On June 20, 2020, Hollyhock hosted its first Hollyhock-a-thon.
“Our donors showed up from around the world. It was a ten hour event. Over 650 people attended throughout the day. Over 300 donations were made and we raised over $200,000,” said Naldrett, who connected to the event from her home on Bowen Island.
“Most of the donations coming in were $50, $100. Really wonderful, but they were trickling in. Normally, your larger gifts come from someone you know well. Then someone I had not met, but was involved with Hollyhock a number of years ago, came froward with $5,000. That was a big boost and set a different pace. Then later there was a match offered and the same donor stepped up with $10,000.”
People stayed connected throughout the event.
“They saw all the hiccups, because there were hiccups. Streaming live from Cortes isn’t always easy. They got to see some of our newer presenters, and hear their wise words.
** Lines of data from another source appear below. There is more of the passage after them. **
(** * Bluesky mass-block tool: the batch engines of
      [block_followers.py] and [blocklist.py]

    A shallow embedding of the two scripts.  The Python code is
    sequential and effectful: it sleeps, reads the wall clock, sends
    requests, writes a state file and can be stopped with Ctrl-C.  All
    of this is threaded through one explicit [World]; whatever the
    program cannot control (the replies of the service, how long an
    operation takes, when Ctrl-C is pressed) is read from an
    environment [Env].

    Conventions.
    - Time is an integer number of microseconds, the resolution of
      [datetime.now()].  The same clock serves [datetime.now()] and
      [time.sleep]; it never runs backwards.
    - A blocking operation (a sleep, a request, a write of the state
      file) takes the time it asks for plus a non-negative extra picked
      by the environment, and is where a [KeyboardInterrupt] lands.
      Ctrl-C can arrive during any of them, any number of times.
    - Writing the state file succeeds unless interrupted; [json.dump]
      followed by [json.load] gives the document back.
    - Console output is kept only where a property speaks about it (the
      diagnostic of [BatchState.load]).
    - What [urlparse] and the directory calls of the client return is
      read from a [Directory], and what the person at the terminal
      types from an [Operator]. *)

From Stdlib Require Import ZArith String Ascii Lia.
From stdpp Require Import base list gmap strings.

Local Open Scope string_scope.
Local Open Scope list_scope.
Local Open Scope Z_scope.

(* ================================================================== *)
(** * Python strings: [str.lower] and the [in] operator               *)
(* ================================================================== *)

Module PyStr.

(** [c.lower()] for an ASCII character. *)
Definition lower_ascii (c : ascii) : ascii :=
  let n := N_of_ascii c in
  if ((65 <=? n) && (n <=? 90))%N then ascii_of_N (n + 32) else c.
They got to hear some of our favourites, like Anne Mortifee … I think that whole day was moving because people weren’t just sharing their donations, they were sharing their love for Hollyhock.”
The surplus Hollyhock acquired in 2019 is gone.
Between donations and their online programs, the centre has raised close to $500,000 so far this year. This is not enough to prevent them from operating from a deficit.
Naldrett says that, even operating with a smaller crew, they need another half million dollars by April 2021.
“The strategic planning is how to raise the next $500,000. We have seen an increase in individual donors, but typically almost 40% of funds raised are from corporate sponsors who are predominantly supporting larger conferences. We have had to cancel two of our conferences and have moved Social Venture Institute to an online offering, and we know that they will be modified again in 2021,” she said.
Lo added, “Strategically, we are doing everything we can to insulate ourselves from having another 2020 experience in March and realizing at that point that the driver of our revenue, being the programming, was going to evaporate. We don’t want to be in that position again. We don’t know if there will be a second wave or when it will be safe to welcome people to Cortes again. We’re very conscious of not wanting to do that, even if provincial regulations say it is okay. This is a very special remote community with limited resources.”
They are planning an ‘in person’ season for April to October 2021, but also intend to have a robust virtual season.
Ling explained, “We realized that we host virtual space really well and we can do a lot of the transformational work on a digital platform.”